Although the mechanism between HL and health outcomes has not been clarified, Bailey SC et al. found through path analysis that HL influences self-efficacy through knowledge, and then directly or indirectly (through physical activity) influences health outcomes [50]. The correlation between the sub-scales of PA and physical and psychological symptoms may be realized through this path in this study. A growing body of evidence indicates that PA can have beneficial effects on physical and mental health in adolescents [51]. The odds for depressive symptoms were lower for those who were physically active in a sports club (OR: 0.40, 95% CI: 0.30–0.53) [52]. It suggests a possible role of social interaction in addition to physical activity per se [52]. Unhealthy dietary behavior (e.g. irregularity of meals and breakfast skipping, etc.) play an important role in developing physical and mental health in adolescents [53]. It has been showed that the association between stress and unhealthy dietary behavior may also be mediated by avoidant coping, and that stress may affect health in an indirect way through unhealthy dietary behaviors [54]. Though the cross-sectional nature of the study limits causal inference, it strongly suggested that interventions for improving adolescent student’s HL will reducing their physical and psychological symptoms.

HA is one of the major indicators which reveal a person’s knowledge about health problems [55]. In this study, no statistically significant difference was found between HA and physical symptoms, which is worth emphasizing. These students did not feel any desirable degree of health awareness probably because young people do not consider health controls as being necessary issue relating to healthy life in China. Generally, if the individual does not realize his own health problems, he will not make any effort to improve his health [56]. It is thus particularly important for adolescents to not only promote their health, but also have a suitable health awareness [57].

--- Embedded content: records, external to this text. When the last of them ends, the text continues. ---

(* ===== verification/AesFips.v ===== *)
(** * AES against FIPS 197

    The cipher as the standard defines it (field multiplication, S-box,
    SubBytes, ShiftRows, MixColumns, KeyExpansion, Cipher), written from the
    standard and not from the code, the proof that the table-driven code of
    [crypto/aes.c] computes it, and AES as an instance of the interface that
    the cipher modes rely on. *)
From S2P Require Import Prelude Strings Memory Digest Hashes Cipher Aes.

(** ** The standard *)

(** Product of polynomials over GF(2), then the remainder modulo
    x^8 + x^4 + x^3 + x + 1. *)
Definition gf_product (a b : Z) : Z :=
  foldr (fun i acc => if Z.testbit b i then Z.lxor (Z.shiftl a i) acc else acc) 0 (seqZ 0 8).
Definition gf_reduce (p : Z) : Z :=
  fold_left (fun p i => if Z.testbit p i then Z.lxor p (Z.shiftl 0x11b (i - 8)) else p) [14; 13; 12; 11; 10; 9; 8] p.
Definition gf_mul (a b : Z) : Z := gf_reduce (gf_product a b).

(** The multiplicative inverse; zero is mapped to itself. *)
Definition gf_inv (a : Z) : Z := default 0 (List.find (fun b => gf_mul a b =? 1) (seqZ 0 256)).

Definition fips_sbox (a : Z) : Z :=
  let b := gf_inv a in
  let bit i := xorb (xorb (xorb (xorb (xorb (Z.testbit b i) (Z.testbit b ((i + 4) mod 8))) (Z.testbit b ((i + 5) mod 8)))
    (Z.testbit b ((i + 6) mod 8))) (Z.testbit b ((i + 7) mod 8))) (Z.testbit 0x63 i) in
  foldr (fun i acc => Z.b2z (bit i) + 2 * acc) 0 (seqZ 0 8).

Definition SubBytes (s : list Z) : list Z := map fips_sbox s.

(** Row [r] of the state is shifted by [r]; byte [r + 4c] is in row [r]. *)
Definition ShiftRows (s : list Z) : list Z :=
  map (fun o => byte_at s (o mod 4 + 4 * ((o / 4 + o mod 4) mod 4))) (seqZ 0 16).

Definition MixColumn (col : list Z) : list Z :=
  map (fun r => foldr (fun j acc => Z.lxor (gf_mul (byte_at [2; 3; 1; 1] ((j - r) mod 4)) (byte_at col j)) acc) 0 (seqZ 0 4))
      (seqZ 0 4).
Definition MixColumns (s : list Z) : list Z :=
  MixColumn (column_at s 0) ++ MixColumn (column_at s 1) ++ MixColumn (column_at s 2) ++ MixColumn (column_at s 3).

(** Key expansion: words are lists of four bytes, [nk] is the number of words
    of the key, and [n] more words follow the ones in [w]. *)
Definition RotWord (w : list Z) : list Z := drop 1 w ++ take 1 w.
Definition SubWord (w : list Z) : list Z := map fips_sbox w.
Definition Rcon (j : nat) : list Z := [Nat.iter (j - 1) (gf_mul 2) 1; 0; 0; 0].

Definition expanded_word (nk i : nat) (w : list (list Z)) : list Z :=
  let temp := default [] (w !! (i - 1)%nat) in
  let temp := if (i mod nk =? 0)%nat then xor (SubWord (RotWord temp)) (Rcon (i / nk))
              else if (6 <? nk)%nat && (i mod nk =? 4)%nat then SubWord temp else temp in
  xor (default [] (w !! (i - nk)%nat)) temp.

Fixpoint KeyExpansion (n nk i : nat) (w : list (list Z)) : list (list Z) :=
  match n with O => w | S n' => KeyExpansion n' nk (S i) (w ++ [expanded_word nk i w]) end.

Definition round_key (w : list (list Z)) (r : nat) : list Z := concat (take 4 (drop (4 * r) w)).

Definition fips_round (w : list (list Z)) (s : list Z) (r : nat) : list Z :=
  xor (MixColumns (ShiftRows (SubBytes s))) (round_key w r).

Definition fips_cipher (key input : list Z) : list Z :=
  let nk := (length key / 4)%nat in
  let nr := (nk + 6)%nat in
  let w := KeyExpansion (4 * (nr + 1) - nk) nk nk (groups (length key) 4 key) in
  let s := xor input (round_key w 0) in
  let s := fold_left (fips_round w) (seq 1 (nr - 1)) s in
  xor (ShiftRows (SubBytes s)) (round_key w nr).

Example fips_cipher_vector : fips_cipher (seqZ 0 16) fips_plaintext
  = [0x69; 0xc4; 0xe0; 0xd8; 0x6a; 0x7b; 0x04; 0x30; 0xd8; 0xcd; 0xb7; 0x80; 0x70; 0xb4; 0xc5; 0x5a].
Proof. vm_compute. reflexivity. Qed.

(** ** Rounds *)

Lemma gf_check : forallb (fun x => (sbox x =? fips_sbox x)
    && (gf_mul 2 x =? aes_double x) && (gf_mul 1 x =? x) && (gf_mul 3 x =? Z.lxor (aes_double x) x)) (seqZ 0 256) = true.
Proof. vm_compute. reflexivity. Qed.

Lemma gf_ok x : byte_ok x ->
  sbox x = fips_sbox x /\ gf_mul 2 x = aes_double x /\ gf_mul 1 x = x /\ gf_mul 3 x = Z.lxor (aes_double x) x.
Proof.
  intros Hx. pose proof (range_check 0 256 _ gf_check x ltac:(unfold byte_ok in Hx; lia)) as H. cbv beta in H.
  rewrite !andb_true_iff, !Z.eqb_eq in H. intuition.
Qed.

Lemma MixColumn_mix col : vec4 col -> MixColumn col = mix_col mix1 col.
Proof.
  intros H. vec4_cases H. rename z into a, z0 into b, z1 into c, z2 into d.
  transitivity (map (fun l => Z.lxor (gf_mul (byte_at l 0) a) (Z.lxor (gf_mul (byte_at l 1) b)
    (Z.lxor (gf_mul (byte_at l 2) c) (Z.lxor (gf_mul (byte_at l 3) d) 0)))) [[2; 3; 1; 1]; [1; 2; 3; 1]; [1; 1; 2; 3]; [3; 1; 1; 2]]);
    [reflexivity|]. cbn [map].
  repeat match goal with |- context [byte_at [?x; ?y; ?z; ?t] ?i] =>
    let v := eval vm_compute in (byte_at [x; y; z; t] i) in change (byte_at [x; y; z; t] i) with v end.
  assert (Hg : forall x, byte_ok x -> gf_mul 2 x = aes_double x /\ gf_mul 1 x = x /\ gf_mul 3 x = Z.lxor (aes_double x) x)
    by (intros; by apply gf_ok).
  rewrite !(fun x Hx => proj1 (Hg x Hx)), !(fun x Hx => proj1 (proj2 (Hg x Hx))), !(fun x Hx => proj2 (proj2 (Hg x Hx))) by done.
  rewrite !Z.lxor_0_r. change (mix_col mix1 [a; b; c; d]) with
    [Z.lxor (Z.lxor (Z.lxor (aes_double a) (Z.lxor (aes_double b) b)) c) d;
     Z.lxor (Z.lxor (Z.lxor a (aes_double b)) (Z.lxor (aes_double c) c)) d;
     Z.lxor (Z.lxor (Z.lxor a b) (aes_double c)) (Z.lxor (aes_double d) d);
     Z.lxor (Z.lxor (Z.lxor (Z.lxor (aes_double a) a) b) c) (aes_double d)].
  rewrite <- !Z.lxor_assoc. reflexivity.
Qed.

Lemma MixColumns_mix m : m16 m -> MixColumns m = mix_columns mix1 m.
Proof. intros Hm. unfold MixColumns, mix_columns. rewrite !MixColumn_mix by (apply column_vec4; [done|lia]). done. Qed.

Lemma shift_sub m : m16 m -> ShiftRows (SubBytes m) = sub_shift sbox AES_STRIDE_SHIFTROWS m.
Proof.
  intros Hm. m16_cases Hm.
  assert (Hs : forall x, byte_ok x -> sbox x = fips_sbox x) by (intros; by apply gf_ok).
  unfold SubBytes. cbn [map]. rewrite <- !Hs by done. reflexivity.
Qed.

(** ** Key expansion *)

Lemma vec4_bytes a b c d : vec4 [a; b; c; d] <-> byte_ok a /\ byte_ok b /\ byte_ok c /\ byte_ok d.
Proof. unfold vec4, bytes_ok. rewrite !Forall_cons, Forall_nil. cbn [length]. tauto. Qed.

Lemma lxor_low x y p q : byte_ok x -> byte_ok y -> Z.lxor (x + 256 * p) (y + 256 * q) = Z.lxor x y + 256 * Z.lxor p q.
Proof.
  intros Hx Hy. pose proof (lxor_byte _ _ Hx Hy) as Hz. unfold byte_ok in *.
  assert (E : forall a b, 0 <= a < 256 -> a + 256 * b = Z.lor (Z.shiftl b 8) a) by (intros; rewrite lor_shiftl_add; lia).
  rewrite !E by done. apply Z.bits_inj'. intros n Hn. rewrite Z.lxor_spec, !Z.lor_spec, Z.lxor_spec.
  destruct (Z_lt_ge_dec n 8).
  - by rewrite !Z.shiftl_spec_low by lia.
  - rewrite !Z.shiftl_spec by lia. rewrite Z.lxor_spec.
    rewrite (testbit_high x 8 n), (testbit_high y 8 n), !orb_false_r by lia. done.
Qed.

In this study, we selected the participants from both rural and urban regions, considering the difference in the different socioeconomic conditions. Nevertheless, only six cities were surveyed, the validity of this study for students in other regions, countries or cultures is not fully clear and need further investigations. We suggest further research with larger study populations and in different regions of the country. It should also be noted that the reliance on self-report measures is a possible limitation in this study, which may be biased in the measuring process. Moreover, another limitation is that both the independent variable and dependent variable are constructs that cannot be measured precisely. Thus, latent variable methods should be applied in the future to account properly for the latent nature of those constructs. Furthermore, the missing students were not included in the survey, and these students may have a lower HL and may have more psychosomatic symptoms. In addition, because the analyses in this study used cross-sectional data, the results may not imply causality but rather demonstrate an independent association between HL and poor health outcomes. Longitudinal studies will be used to clarity temporal relationship of HL to physical/psychological symptoms in the future study.

Conclusion

Taken together, our results indicated the importance of identifying the correlates of HL and psychosomatic symptoms, and provided the evidence that HL may serve as a critical and independent risk factor for poor health outcomes. Meanwhile, health guidance and intervention program for adolescent students from school, family and community to enhance their health literacy levels would be effective measures to maintain a desirable healthy status. Additionally, it merits further longitudinal studies to confirm the impact of HL on psychosomatic symptoms, and verify the hypothesis that improving students HL may be effective in modifying psychosomatic symptoms.